Which is the dual purpose of TurningArt, according to founder Jason Gracilieri: To make art more accessible to the masses, and in turn, make the masses more accessible to artists.
The nine-employee company, founded in early 2010, works only with artists who are living and independently employed — there are no Monets or Warhols in the mix. So, in addition to bringing a little culture to its user’s lives, TurningArt provides a platform for artists to present and ultimately sell their work.
Memberships start at $10 a month, and new customers are asked to broadly define their tastes, and then are matched with a personal curator.

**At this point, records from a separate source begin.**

(* ===== verification/KLog.v ===== *)
(** What the kernel prints: src/src/kernel/klog.zig, with the colours of
    src/src/common/color.zig and the [panic] of src/src/kernel/start.zig.

    The output goes byte by byte to [consputc] of Console.v, which waits for
    the serial port.  The endless loop at the end of a panic is the outcome
    [Fuel].  The text of a log message is what Zig's formatter makes of its
    format and arguments, and is given. *)

From S2P Require Import Prelude Mem Sleeplock Strings Kalloc Vm Pipe Uart Console ConsoleProps UPrintf ULog.

Record klog := Klog { kl_lock : bool; locking : bool; kl_cs : cst }.

Definition set_kl_lock (v : bool) (s : klog) : klog := Klog v (locking s) (kl_cs s).
Definition set_locking (v : bool) (s : klog) : klog := Klog (kl_lock s) v (kl_cs s).
Definition set_kl_cs (v : cst) (s : klog) : klog := Klog (kl_lock s) (locking s) v.

Abbreviation L := (M klog).

Definition writeByte (byte : Z) : L unit := zoom kl_cs set_kl_cs (consputc byte).

Fixpoint writeBytes (bytes : list Z) : L unit :=
  match bytes with
  | [] => mret tt
  | byte :: bytes => writeByte byte;; writeBytes bytes
  end.

Definition log_acquire : L unit := acquire kl_lock set_kl_lock.
Definition log_release : L unit := release kl_lock set_kl_lock.
Definition set_panicked : L unit :=
  modify (fun s => let c := kl_cs s in set_kl_cs (Cst (cs_port c) (cs_tx c) (cs_cons c) true (cs_k c) (cs_pt c) (cs_killed c) (cs_woken c)) s).

Fixpoint write_pieces (l : list (list Z)) : L unit :=
  match l with
  | [] => mret tt
  | x :: l => writeBytes x;; write_pieces l
  end.

Definition printf (fmt : list Z) (ap : list varg) : L unit :=
  need_lock ← gets locking;
  when need_lock log_acquire;;
  match fmt with
  | [] => panic "null fmt"
  | _ =>
      write_pieces (default [] (pieces fmt ap));;
      when need_lock log_release
  end.

(** [panic] as C code calls it, up to its endless loop. *)
Definition c_panic_prints (msg : list Z) : L unit :=
  modify (set_locking false);;
  writeBytes (str "!KERNEL PANIC!" ++ nl);;
  writeBytes msg;;
  writeBytes nl;;
  set_panicked.

Definition c_panic (msg : list Z) : L unit :=
  c_panic_prints msg;;
  out_of_fuel.

(** *** Log messages *)

Inductive Color :=
  | black | red | green | yellow | blue | magenta | cyan | white
  | bright_black | bright_red | bright_green | bright_yellow | bright_blue | bright_magenta | bright_cyan | bright_white
  | dim | bold | reset.

Definition ttyStr (c : Color) : list Z :=
  27 :: str match c with
  | black => "[30m" | red => "[31m" | green => "[32m" | yellow => "[33m" | blue => "[34m" | magenta => "[35m" | cyan => "[36m" | white => "[37m"
  | bright_black => "[90m" | bright_red => "[91m" | bright_green => "[92m" | bright_yellow => "[93m" | bright_blue => "[94m"
  | bright_magenta => "[95m" | bright_cyan => "[96m" | bright_white => "[97m"
  | bold => "[1m" | dim => "[2m" | reset => "[0m"
  end.

Inductive Level := err | warn | info | debug.

Definition asText (l : Level) : list Z :=
  str match l with err => "error" | warn => "warning" | info => "info" | debug => "debug" end.

Definition logLevelColor (l : Level) : Color :=
  match l with err => red | warn => yellow | debug => magenta | info => green end.

Definition klogFn (level : Level) (scope text : list Z) : L unit :=
  need_lock ← gets locking;
  when need_lock log_acquire;;
  let scope_prefix := str "(" ++ ttyStr dim ++ scope ++ ttyStr reset ++ str ") " in
  let prefix := scope_prefix ++ str "[" ++ ttyStr (logLevelColor level) ++ asText level ++ ttyStr reset ++ str "]: " in
  writeBytes (prefix ++ text ++ nl);;
  when need_lock log_release.

(** [panic] of Zig code, up to its endless loop. *)
Definition zig_panic_prints (msg : list Z) : L unit :=
  modify (set_locking false);;
  klogFn err (str "panic") (msg ++ nl);;
  set_panicked.

Definition zig_panic (msg : list Z) : L unit :=
  zig_panic_prints msg;;
  out_of_fuel.

(** ** What comes out *)

(** The bytes sent to the port so far. *)
Definition output (s : klog) : list Z := map snd (d_writes (cs_port (kl_cs s))).

(** [s'] is [s] with the bytes printed; the locks are the same and the port
    can take as many more as it could, less those. *)
Record printed (bytes : list Z) (s s' : klog) : Prop := {
  pr_out : d_writes (cs_port (kl_cs s')) = d_writes (cs_port (kl_cs s)) ++ map (fun b => (THR, u8 b)) bytes;
  pr_lock : kl_lock s' = kl_lock s;
  pr_locking : locking s' = locking s;
  pr_rest : echoed (kl_cs s) (kl_cs s');
  pr_idles : (idles (kl_cs s) <= length bytes + idles (kl_cs s'))%nat }.

Lemma printed_nil s : printed [] s s.
Proof. split; try done. by rewrite app_nil_r. Qed.

Lemma printed_trans a b s1 s2 s3 : printed a s1 s2 -> printed b s2 s3 -> printed (a ++ b) s1 s3.
Proof.
  intros [A1 A2 A3 A4 A5] [B1 B2 B3 B4 B5]. split; try congruence.
  - by rewrite B1, A1, map_app, app_assoc.
  - by eapply echoed_trans.
  - rewrite length_app. lia.
Qed.

(** Bytes that the console does not take for an erase. *)
Definition byte (b : Z) : Prop := 0 <= b < 256.

Lemma wait_idle_writes n : forall s s', wait_idle n s = Ok tt s' -> d_writes (cs_port s') = d_writes (cs_port s).
Proof.
  induction n as [|n IH]; intros s s'; [done|]. cbn [wait_idle]. unfold mbind, M_bind, read_lsr.
  destruct (_ =? 0); [intros H%IH; done|by intros [= <-]].
Qed.

Lemma writeByte_ok b s : byte b -> cs_panicked (kl_cs s) = false -> (0 < idles (kl_cs s))%nat ->
  exists s', writeByte b s = Ok tt s' /\ printed [b] s s'.
Proof.
  intros Hb Hp Hi. unfold writeByte, zoom, consputc. assert (BACKSPACE = 256) as E by done. rewrite (proj2 (Z.eqb_neq b BACKSPACE)) by (unfold byte in Hb; lia).
  unfold uartputc_sync. rewrite gets_bind, Hp, gets_bind. destruct (wait_idle_ok _ (kl_cs s) eq_refl Hi) as (c1 & H1 & H2 & H3).
  pose proof (wait_idle_writes _ _ _ H1) as Hw. rewrite (bind_ok _ _ _ _ _ H1). eexists. split; [reflexivity|].
  split; cbn [kl_cs set_kl_cs kl_lock locking]; [|done|done|exact H2|exact H3]. cbn [cs_port set_cs_port d_writes]. by rewrite Hw.
Qed.

Lemma writeBytes_ok l : forall s, Forall byte l -> cs_panicked (kl_cs s) = false -> (length l <= idles (kl_cs s))%nat ->
  exists s', writeBytes l s = Ok tt s' /\ printed l s s'.
Proof.
  induction l as [|b l IH]; intros s Hb Hp Hi; [exists s; split; [done|apply printed_nil]|]. apply Forall_cons in Hb as [Hb Hl]. cbn [length] in Hi.
  destruct (writeByte_ok b s Hb Hp ltac:(lia)) as (s1 & R1 & P1). pose proof (pr_idles _ _ _ P1) as Hi1. cbn [length] in Hi1.
  destruct (IH s1 Hl) as (s2 & R2 & P2); [destruct (pr_rest _ _ _ P1) as (_ & _ & -> & _); done|lia|].
  exists s2. cbn [writeBytes]. rewrite (bind_ok _ _ _ _ _ R1). split; [done|]. exact (printed_trans [b] l _ _ _ P1 P2).
Qed.

Lemma write_pieces_ok ps : forall s, Forall byte (concat ps) -> cs_panicked (kl_cs s) = false -> (length (concat ps) <= idles (kl_cs s))%nat ->
  exists s', write_pieces ps s = Ok tt s' /\ printed (concat ps) s s'.
Proof.
  induction ps as [|p ps IH]; intros s Hb Hp Hi; [exists s; split; [done|apply printed_nil]|]. cbn [concat] in *. apply Forall_app in Hb as [Hb Hl].
  rewrite length_app in Hi. destruct (writeBytes_ok p s Hb Hp ltac:(lia)) as (s1 & R1 & P1). pose proof (pr_idles _ _ _ P1) as Hi1.
  destruct (IH s1 Hl) as (s2 & R2 & P2); [destruct (pr_rest _ _ _ P1) as (_ & _ & -> & _); done|lia|].
  exists s2. cbn [write_pieces]. rewrite (bind_ok _ _ _ _ _ R1). split; [done|]. by eapply printed_trans.
Qed.

(** A body that prints, between taking and giving back the lock. *)
Lemma locked_prints (body : L unit) bytes s : (locking s = true -> kl_lock s = false) ->
  (forall s0, printed [] s (set_kl_lock (kl_lock s) s0) -> exists s1, body s0 = Ok tt s1 /\ printed bytes s0 s1) ->
  exists s', (need_lock ← gets locking; when need_lock log_acquire;; body;; when need_lock log_release) s = Ok tt s' /\ printed bytes s s'.
Proof.
  intros Hl Hb. rewrite gets_bind. destruct (locking s) eqn:El; cbn [when].
  - specialize (Hl eq_refl). unfold log_acquire, acquire. erewrite bind_ok; [|by rewrite Hl].
    destruct (Hb (set_kl_lock true s)) as (s1 & R & [P1 P2 P3 P4 P5]); [split; try done; by rewrite app_nil_r|].
    rewrite (bind_ok _ _ _ _ _ R). unfold log_release, release. rewrite P2. cbn [kl_lock set_kl_lock]. eexists. split; [reflexivity|].
    split; cbn [kl_lock locking kl_cs set_kl_lock] in *; done.
  - destruct (Hb s) as (s1 & R & P); [split; try done; by rewrite app_nil_r|]. rewrite ret_bind, (bind_ok _ _ _ _ _ R). by exists s1.
Qed.

(** The kernel's [printf] sends exactly the bytes its format stands for, in
    order, and leaves the lock as it was. *)
Theorem printf_prints fmt ap ps s : fmt <> [] -> pieces fmt ap = Some ps -> Forall byte (concat ps) ->
  cs_panicked (kl_cs s) = false -> (length (concat ps) <= idles (kl_cs s))%nat -> (locking s = true -> kl_lock s = false) ->
  exists s', printf fmt ap s = Ok tt s' /\ printed (concat ps) s s'.
Proof.
  intros Hne Hps Hb Hp Hi Hl. destruct (locked_prints (write_pieces ps) (concat ps) s Hl) as (s' & R & P).
  - intros s0 [_ _ _ (_ & _ & Ep & _) Hi0]. cbn [kl_cs set_kl_lock length] in *. apply write_pieces_ok; [done|by rewrite Ep|lia].
  - exists s'. split; [|done]. rewrite <- R. unfold printf. destruct fmt as [|b fmt]; [done|]. by rewrite Hps.
Qed.

Definition message (level : Level) (scope text : list Z) : list Z :=
  str "(" ++ ttyStr dim ++ scope ++ ttyStr reset ++ str ") " ++ str "[" ++ ttyStr (logLevelColor level) ++ asText level ++ ttyStr reset ++ str "]: " ++ text ++ nl.

Lemma klogFn_prints level scope text s : Forall byte scope -> Forall byte text -> cs_panicked (kl_cs s) = false ->
  (length (message level scope text) <= idles (kl_cs s))%nat -> (locking s = true -> kl_lock s = false) ->
  exists s', klogFn level scope text s = Ok tt s' /\ printed (message level scope text) s s'.
Proof.
  intros Hs Ht Hp Hi Hl. destruct (locked_prints (writeBytes (message level scope text)) (message level scope text) s Hl) as (s' & R & P).
  - intros s0 [_ _ _ (_ & _ & Ep & _) Hi0]. cbn [kl_cs set_kl_lock length] in *. apply writeBytes_ok; [|by rewrite Ep|lia].
    unfold message. repeat (apply Forall_app; split); try done; destruct level; repeat constructor; done.
  - exists s'. split; [|done]. rewrite <- R. unfold klogFn, message. cbv zeta. by rewrite <- !app_assoc.
Qed.

(** A panic gets its message out whoever holds the lock, and from then on
    nothing is printed: a CPU that tries to waits for ever. *)
Theorem panic_freezes msg s : Forall byte msg -> cs_panicked (kl_cs s) = false -> (length msg + 16 <= idles (kl_cs s))%nat ->
  exists s', c_panic_prints msg s = Ok tt s' /\ output s' = output s ++ map u8 (str "!KERNEL PANIC!" ++ nl ++ msg ++ nl) /\
    c_panic msg s = Fuel /\ forall s2 b, cs_panicked (kl_cs s2) = cs_panicked (kl_cs s') -> byte b -> writeByte b s2 = Fuel.
Proof.
  intros Hm Hp Hi. set (s0 := set_locking false s).
  destruct (write_pieces_ok [str "!KERNEL PANIC!" ++ nl; msg; nl] s0) as (s1 & R & P).
  - cbn [concat]. repeat (apply Forall_app; split); try done; repeat constructor; done.
  - done.
  - cbn [concat]. rewrite !length_app. cbn [length str nl kl_cs set_locking s0] in *. change (length (str "!KERNEL PANIC!")) with 14%nat. lia.
  - assert (c_panic_prints msg s = set_panicked s1) as Rp.
    { unfold c_panic_prints. rewrite modify_bind. fold s0. revert R. cbn [write_pieces]. unfold mbind, M_bind.
      destruct (writeBytes _ s0) as [[] a| | |]; [|done..]. destruct (writeBytes msg a) as [[] b| | |]; [|done..].
      destruct (writeBytes nl b) as [[] c| | |]; [|done..]. by intros [= ->]. }
    eexists. split; [rewrite Rp; reflexivity|]. split; [|split].
    + unfold output. cbn [kl_cs set_kl_cs cs_port]. rewrite (pr_out _ _ _ P), map_app, map_map. cbn [concat]. by rewrite app_nil_r, <- app_assoc.
    + unfold c_panic, mbind, M_bind. by rewrite Rp.
    + intros s2 b E Hb. cbn [kl_cs set_kl_cs cs_panicked] in E. unfold writeByte, zoom, consputc.
      rewrite (proj2 (Z.eqb_neq b BACKSPACE)) by (unfold byte in Hb; change BACKSPACE with 256; lia).
      unfold uartputc_sync. by rewrite gets_bind, E.
Qed.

Every dollar they spend earns them credits that can be used to buy framed or unframed prints — ranging from $65 to $260 — or to cover up to 50 percent of the cost of originals.
“You can discover artwork from across the country in your own home,” said Gracilieri, a former engineer who founded the company after facing his own conundrum of a new apartment and empty walls.
Regina Valluzzi, a contributing artist from Arlington, puts it this way: TurningArt “allows people to test different ideas and try on different statements without having to make an immediate commitment.”
On the other end, the program costs nothing for member artists, who get a piece of the membership costs, as well as a cut whenever their work sells.
Valluzzi, whose landscapes, abstracts and line-drawings are inspired by her background in condensed matter and bioscience, has had work placed as far as Seattle and California — locations she’d be hard-pressed to break into on her own, she said. She also has access to a dashboard that she described as a “very rich and detailed sales funnel,” including how many people have come across her work in site searches, and how many of her prints are in people’s homes.
“They have been reaching exactly the people who respond strongly to my work; exactly the people I want to reach,” she said.
Although Gracilieri didn’t cite specific numbers, he did say that TurningArt ships “thousands” of pieces to all of the lower 48 states (they don’t currently serve Alaska or Hawaii), with customers ranging from corporate entities to everyday consumers.
The company is backed by $2.25 million in funding — $750,000 from a seed round in March 2011 led by NextView Ventures of Boston, and another $1.5 million in May 2012, also led by Next-View.
“There are thousands upon thousands of artists, and millions and millions of consumers out there with even more walls,” Gracilieri said. “The opportunity is huge.”